Wave House was later owned in the 1970s by Rod Stewart, who commissioned Gesner to design railings for the initially rail-less balconies.

=== Established practice ===
By 1958 Gesner had an established practice with repeat clients. For a client with 20 apparently unbuildable lots, Gesner designed the Hollywood Hills Boathouses, with street-level entrances on the uphill sides and dramatic views of the San Fernando Valley on the elevated downhill side. Gesner designed several additional speculative houses for the client, Ronald Buck, developing what Gesner called the W house. The central component of the W is similar to an A-frame, with wings supported on splayed frames rising from the base of the A. Following the pattern of the Boathouses, the houses are entered via an uphill street entrance, and the living spaces are oriented for views of the valley on the downhill side.

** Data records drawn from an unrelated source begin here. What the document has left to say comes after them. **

Lemma assign_rows_ok (total : list (list nat)) : ∀ t : mask,
  length t = length total →
  (∀ i row pos_list, t !! i = Some row → total !! i = Some pos_list →
     Forall (λ p, p < length row) pos_list) →
  ∃ t', assign_rows t total = Ok t' ∧ length t' = length t ∧
        ∀ i row pos_list, t !! i = Some row → total !! i = Some pos_list →
          ∃ row', t' !! i = Some row' ∧ index_assign_zero row pos_list = Ok row'.
Proof.
  induction total as [|pl total IH]; intros [|row t] Hlen Hall;
    simplify_eq/=.
  - exists []. split_and!; [done..|]. intros i ? ? Hi. by destruct i.
  - destruct (index_assign_zero_ok pl row) as (row' & Hrow' & _).
    { by apply (Hall 0). }
    destruct (IH t) as (t' & Ht' & Hlen' & Hrows); [done| |].
    { intros i. apply (Hall (S i)). }
    rewrite Hrow'. simpl. rewrite Ht'. simpl.
    exists (row' :: t'). split_and!; [done|simpl; lia|].
    intros [|i] r p Hr Hp; simplify_eq/=; [by exists row'|by eapply Hrows].
Qed.

Lemma elem_of_visible_pos H x y j :
  y < H →
  j ∈ (row ← seq 0 (x + 1); col ← seq 0 (y + 1); [row * H + col]) ↔
  j / H ≤ x ∧ j mod H ≤ y.
Proof.
  intros Hy. rewrite list_elem_of_bind. split.
  - intros (row & Hj & Hrow). apply list_elem_of_bind in Hj as (col & Hj & Hcol).
    apply list_elem_of_singleton in Hj as ->.
    apply elem_of_seq in Hrow, Hcol.
    assert (col < H) by lia.
    rewrite Nat.add_comm, Nat.div_add, Nat.Div0.mod_add by lia.
    rewrite Nat.div_small, Nat.mod_small by lia. lia.
  - intros [Hd Hm]. exists (j / H). split; [|apply elem_of_seq; lia].
    apply list_elem_of_bind. exists (j mod H). split; [|apply elem_of_seq; lia].
    apply list_elem_of_singleton.
    pose proof (Nat.div_mod_eq j H). lia.
Qed.

Lemma lookup_total_visible_pos_any n i :
  i < n →
  total_visible_pos n !! i =
    Some (row ← seq 0 (int_floordiv_root i n + 1);
          col ← seq 0 (int_mod_root i n + 1);
          [int_mul_root_add row n col]).
Proof.
  intros Hi. unfold total_visible_pos.
  by rewrite lookup_zip_with, !list_lookup_fmap, lookup_arange.
Qed.

Lemma lookup_total_visible_pos H i :
  i < H * H →
  total_visible_pos (H * H) !! i =
    Some (row ← seq 0 (i / H + 1); col ← seq 0 (i mod H + 1); [row * H + col]).
Proof.
  intros Hi. assert (0 < H) as HH by lia.
  rewrite lookup_total_visible_pos_any by done.
  rewrite floordiv_root_square, mod_root_square by done.
  f_equal. apply list_bind_ext; [|done]. intros row.
  apply list_bind_ext; [|done]. intros col.
  by rewrite mul_root_add_square.
Qed.

Lemma visible_pos_in_range_any n i :
  i < n →
  Forall (λ p, p < n)
    (row ← seq 0 (int_floordiv_root i n + 1);
     col ← seq 0 (int_mod_root i n + 1);
     [int_mul_root_add row n col]).
Proof.
  intros Hi. apply Forall_forall. intros j Hj.
  apply list_elem_of_bind in Hj as (row & Hj & Hrow).
  apply list_elem_of_bind in Hj as (col & Hj & Hcol).
  apply list_elem_of_singleton in Hj as ->.
  apply elem_of_seq in Hrow, Hcol.
  pose proof (mul_root_add_le i n row col). lia.
Qed.

(** The constructor's mask for any token count: [token_num] rows of
    [token_num] entries. *)
Lemma casual_mask_2d_total n :
  ∃ M, casual_mask_2d n = Ok M ∧ length M = n ∧
       Forall (λ row, length row = n) M.
Proof.
  unfold casual_mask_2d.
  destruct (assign_rows_ok (total_visible_pos n) (full n n neg_inf))
    as (M & HM & Hlen & Hrows).
  { unfold full, total_visible_pos.
    by rewrite length_replicate, length_zip_with, !length_fmap, length_arange,
      Nat.min_id. }
  { intros i row pl Hrow Hpl.
    assert (i < n) as Hi.
    { pose proof (lookup_lt_Some _ _ _ Hrow) as Hlt. unfold full in Hlt.
      by rewrite length_replicate in Hlt. }
    rewrite lookup_full in Hrow by done.
    rewrite lookup_total_visible_pos_any in Hpl by done. simplify_eq.
    rewrite length_replicate. by apply visible_pos_in_range_any. }
  assert (length M = n) as HlenM.
  { rewrite Hlen. unfold full. by rewrite length_replicate. }
  exists M. split_and!; [done..|].
  apply Forall_forall. intros row Hin.
  apply list_elem_of_lookup in Hin as [i Hrow].
  assert (i < n) as Hi by (rewrite <- HlenM; by eapply lookup_lt_Some).
  destruct (Hrows i (replicate n neg_inf)
              (row ← seq 0 (int_floordiv_root i n + 1);
               col ← seq 0 (int_mod_root i n + 1);
               [int_mul_root_add row n col]))
    as (row' & Hrow' & Hassign).
  { by apply lookup_full. }
  { by apply lookup_total_visible_pos_any. }
  destruct (index_assign_zero_ok
              (row ← seq 0 (int_floordiv_root i n + 1);
               col ← seq 0 (int_mod_root i n + 1);
               [int_mul_root_add row n col])
              (replicate n neg_inf)) as (r & Hr & Hl & _).
  { rewrite length_replicate. by apply visible_pos_in_range_any. }
  rewrite Hr in Hassign. simplify_eq.
  by rewrite Hl, length_replicate.
Qed.

Lemma visible_pos_in_range H i :
  i < H * H →
  Forall (λ p, p < H * H)
    (row ← seq 0 (i / H + 1); col ← seq 0 (i mod H + 1); [row * H + col]).
Proof.
  intros Hi. assert (0 < H) by lia.
  apply Forall_forall. intros j Hj.
  apply elem_of_visible_pos in Hj as [Hd Hm]; [|by apply Nat.mod_upper_bound; lia].
  assert (i / H < H) by (apply Nat.Div0.div_lt_upper_bound; lia).
  pose proof (Nat.div_mod_eq j H).
  pose proof (Nat.mod_upper_bound j H). nia.
Qed.

Lemma casual_mask_2d_ok H :
  ∃ M, casual_mask_2d (H * H) = Ok M ∧ length M = H * H ∧
       ∀ i j, i < H * H → j < H * H →
         at2 M i j = Some (if sees H i j then zero_bias else neg_inf).
Proof.
  unfold casual_mask_2d.
  destruct (assign_rows_ok (total_visible_pos (H * H))
              (full (H * H) (H * H) neg_inf)) as (M & HM & Hlen & Hrows).
  { unfold full, total_visible_pos.
    by rewrite length_replicate, length_zip_with, !length_fmap, length_arange,
      Nat.min_id. }
  { intros i row pl Hrow Hpl.
    assert (i < H * H) as Hi.
    { pose proof (lookup_lt_Some _ _ _ Hrow) as Hlt. unfold full in Hlt.
      by rewrite length_replicate in Hlt. }
    rewrite lookup_full in Hrow by done.
    rewrite lookup_total_visible_pos in Hpl by done. simplify_eq.
    rewrite length_replicate. by apply visible_pos_in_range. }
  exists M. split_and!; [done|by rewrite Hlen; unfold full; rewrite length_replicate|].
  intros i j Hi Hj.
  destruct (Hrows i (replicate (H * H) neg_inf)
              (row ← seq 0 (i / H + 1); col ← seq 0 (i mod H + 1); [row * H + col]))
    as (row' & Hrow' & Hassign).
  { by apply lookup_full. }
  { by apply lookup_total_visible_pos. }
  destruct (index_assign_zero_ok
              (row ← seq 0 (i / H + 1); col ← seq 0 (i mod H + 1); [row * H + col])
              (replicate (H * H) neg_inf)) as (r & Hr & _ & Hlook).
  { rewrite length_replicate. by apply visible_pos_in_range. }
  rewrite Hr in Hassign. simplify_eq.
  unfold at2. rewrite Hrow'. simpl. rewrite Hlook, length_replicate.
  assert (0 < H) by lia.
  unfold sees. case_decide as Hd.
  - destruct Hd as [Hin _].
    apply elem_of_visible_pos in Hin as [? ?];
      [|by apply Nat.mod_upper_bound; lia].
    by rewrite !bool_decide_eq_true_2.
  - rewrite lookup_replicate_2 by done.
    destruct (bool_decide (j / H ≤ i / H)) eqn:E1;
      destruct (bool_decide (j mod H ≤ i mod H)) eqn:E2; simpl; try done.
    apply bool_decide_eq_true in E1, E2. destruct Hd. split; [|done].
    apply elem_of_visible_pos; [by apply Nat.mod_upper_bound; lia|done].
Qed.

(** Three tokens, which is no square grid: [H] is the root of 3, token 2
    has [x = 1] and [y = 0] and sees the positions [int(0 * H)] and
    [int(1 * H)], that is 0 and 1, and not itself. *)
Example casual_mask_2d_3_tokens :
  total_visible_pos 3 = [[0]; [0; 1]; [0; 1]] ∧
  casual_mask_2d 3 = Ok [[zero_bias; neg_inf; neg_inf];
                         [zero_bias; zero_bias; neg_inf];
                         [zero_bias; zero_bias; neg_inf]].
Proof. split; reflexivity. Qed.

End RAttention_mask_facts.

Module Freqs_facts.

Definition unit_phasor (z : complex) : Prop := Cabs z = 1%R.

Lemma Cabs_polar_1 (a : R) : unit_phasor (polar 1 a).
Proof.
  unfold unit_phasor, Cabs, polar. simpl.
  replace (1 * cos a * (1 * cos a) + 1 * sin a * (1 * sin a))%R
    with (Rsqr (sin a) + Rsqr (cos a))%R by (unfold Rsqr; ring).
  rewrite sin2_cos2. apply sqrt_1.
Qed.

Lemma polar_ones_unit (f : list (list R)) :
  Forall (Forall unit_phasor) (polar_ones f).
Proof.
  unfold polar_ones. apply Forall_fmap, Forall_true. intros row. simpl.
  apply Forall_fmap, Forall_true. intros a. apply Cabs_polar_1.
Qed.

Lemma cat_pairs_Forall {A} (P : A → Prop) (x y : list (list A)) :
  Forall (Forall P) x → Forall (Forall P) y →
  Forall (Forall (Forall P)) (cat_pairs x y).
Proof.
  unfold cat_pairs. intros Hx. revert y.
  induction Hx as [|r x Hr Hx IH]; intros [|r' y] Hy; simpl; try constructor.
  - inversion_clear Hy as [|? ? Hr' Hy']. clear IH Hx Hy'. revert r' Hr'.
    induction Hr as [|a r Ha Hr IH]; intros [|b r'] Hr'; simpl; try constructor.
    + inversion_clear Hr'. by repeat constructor.
    + inversion_clear Hr'. by apply IH.
  - inversion_clear Hy. by apply IH.
Qed.

Lemma reshape_rows_Forall {A} (P : A → Prop) rows (flat : list A) tbl :
  Forall P flat → reshape_rows rows flat = Ok tbl → Forall (Forall P) tbl.
Proof.
  unfold reshape_rows. intros HP Hr. repeat case_decide; simplify_eq.
  by apply Forall_reshape.
Qed.

Lemma length_mjoin_const {A} (l : list (list A)) c :
  Forall (λ r, length r = c) l → length (mjoin l) = length l * c.
Proof.
  induction 1 as [|r l Hr _ IH]; simpl; [done|].
  rewrite length_app, IH, Hr. lia.
Qed.

Lemma rows_reshape_replicate {A} rows cols : ∀ flat : list A,
  length flat = rows * cols →
  Forall (λ r, length r = cols) (reshape (replicate rows cols) flat).
Proof.
  induction rows as [|rows IH]; intros flat Hlen; simpl; constructor.
  - rewrite length_take. lia.
  - apply IH. rewrite length_drop. lia.
Qed.

Lemma reshape_rows_ok {A} rows cols (flat : list A) :
  0 < rows → length flat = rows * cols →
  ∃ tbl, reshape_rows rows flat = Ok tbl ∧ length tbl = rows ∧
         Forall (λ r, length r = cols) tbl.
Proof.
  intros Hrows Hlen. unfold reshape_rows.
  rewrite decide_False by lia.
  rewrite decide_True by (rewrite Hlen, Nat.mul_comm; apply Nat.Div0.mod_mul).
  eexists. split; [done|].
  rewrite Hlen, Nat.mul_comm, Nat.div_mul by lia.
  split; [by rewrite length_reshape, length_replicate|].
  apply rows_reshape_replicate. lia.
Qed.

Lemma shape_outer (a b : list R) :
  length (outer a b) = length a ∧
  Forall (λ r, length r = length b) (outer a b).
Proof.
  unfold outer. split; [by rewrite length_fmap|].
  apply Forall_fmap, Forall_true. intros x. simpl. by rewrite length_fmap.
Qed.

Lemma shape_polar_ones (f : list (list R)) c :
  Forall (λ r, length r = c) f →
  length (polar_ones f) = length f ∧
  Forall (λ r, length r = c) (polar_ones f).
Proof.
  intros Hf. unfold polar_ones. split; [by rewrite length_fmap|].
  apply Forall_fmap. eapply Forall_impl; [exact Hf|].
  intros r Hr. simpl. by rewrite length_fmap.
Qed.

Lemma shape_cat_pairs {A} (x y : list (list A)) c :
  length x = length y →
  Forall (λ r, length r = c) x → Forall (λ r, length r = c) y →
  length (cat_pairs x y) = length x ∧
  Forall (λ r, length r = c ∧ Forall (λ p, length p = 2) r) (cat_pairs x y).
Proof.
  unfold cat_pairs. intros Hlen Hx Hy. split.
  { rewrite length_zip_with. lia. }
  clear Hlen. revert y Hy.
  induction Hx as [|r x Hr Hx IH]; intros [|r' y] Hy; simpl; try constructor.
  - inversion_clear Hy as [|? ? Hr' Hy']. split.
    + rewrite length_zip_with. lia.
    + clear. revert r'. induction r as [|a r IH]; intros [|b r']; simpl;
        constructor; [done|apply IH].
  - inversion_clear Hy. by apply IH.
Qed.

Lemma length_flatten3 {A} (t : list (list (list A))) c :
  Forall (λ r, length r = c ∧ Forall (λ p, length p = 2) r) t →
  length (mjoin (mjoin t)) = length t * (2 * c).
Proof.
  intros Ht.
  rewrite (length_mjoin_const (mjoin t) 2).
  - rewrite (length_mjoin_const t c); [lia|].
    eapply Forall_impl; [exact Ht|]. by intros r [? _].
  - apply Forall_join. eapply Forall_impl; [exact Ht|]. by intros r [_ ?].
Qed.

These projects were followed by a series of small houses on flat sites, with impressive views. The houses featured centralized themes, with fireplaces, sunken living rooms, or in one case an atrium with a pool in the center of the house. Shortly after these commissions, the now-divorced Gesner pursued a newly-divorced friend, Pat Alexander, and they were married by 1962. For several years, Harry and Pat lived in Switzerland, where Pat, a native Californian, had established a life. By 1966 the couple was divorced, and Gesner moved back to California and resumed his practice.

=== Commissions ===
Gesner's chief 1966 commission was the Scantlin House, commissioned as a bachelor residence for John Scantlin, the wealthy developer of the Quotron stock market terminal. Gesner's design for the site, which has a panoramic view of Los Angeles and the Pacific Ocean, featured a single large 1 in thick pane of glass to frame the main view. The house also included an outdoor lap pool with an underwater entrance to a grotto in the master bathroom. The house was later acquired by the J. Paul Getty Trust and was used by architect Richard Meier while he designed the Getty Center.

From 1966 Gesner focused on circular designs. In 1968 Gesner reunited with former casual girlfriend Nan Martin, who moved in with him at Gesner's studio in Tarzana, becoming Gesner’s fourth wife. Fulfilling a promise to Martin, Gesner designed their house on a cove in Malibu close to the Wave House. The Sandcastle used circular forms, and gave Gesner access to surfing from his own beach. The house was primarily built of salvaged materials. There followed a series of Malibu beachfront commissions into the 1970s. Gesner continued to design houses on challenging and spectacular sites into the 1980s. Following a major 1993 wildfire in Malibu, Gesner designed a new house for playwright Jerome Lawrence, whose house had burned. Lawrence died in 2004 before the house was completed, and the design was changed by subsequent owners. A subsequent owner approached Gesner to complete the house to Gesner's design. The house was named "Ravenseye" by the new owner.

==Design aesthetic==
Gesner's practice was primarily in custom single-family residences, typically for clients who wanted a striking design that did not conform with prevailing styles. Gesner's designs often used naturally-stained wood and stone, with large glue-laminated support frames on concrete piers. Most had strongly accentuated roofs that dominated the design, framing particular views through large windows. Secondary windows often received stained glass. The houses responded to their sites, but were often detached from the ground, sitting on piers or attached at one end to a steep hillside.

==Notable projects==
- Eagle's Watch, 1957, rebuilt 1997
- Kimball House, 1957
- Cole House, 1957
- Wave House, 1957
- Condor Crag, 1958
- Hollywood Hills Boathouses, 1959
- Triangle House, 1960
- Stebel House, 1962
- Sandcastle House, 1970
- Flying Wing House, 1970s
- Ravenseye, 1997

==Personal life==
Gesner's first three marriages ended with divorce. He was the widower of his fourth wife, the actress, Nan Martin. He had three children: Tara Tanzer-Cartwright, Jason Gesner, and Zen Gesner. Gesner was a nephew of the aircraft designer Jack Northrop.

Gesner died from cancer at his home, the Sandcastle, in Malibu on June 10, 2022, at the age of 97.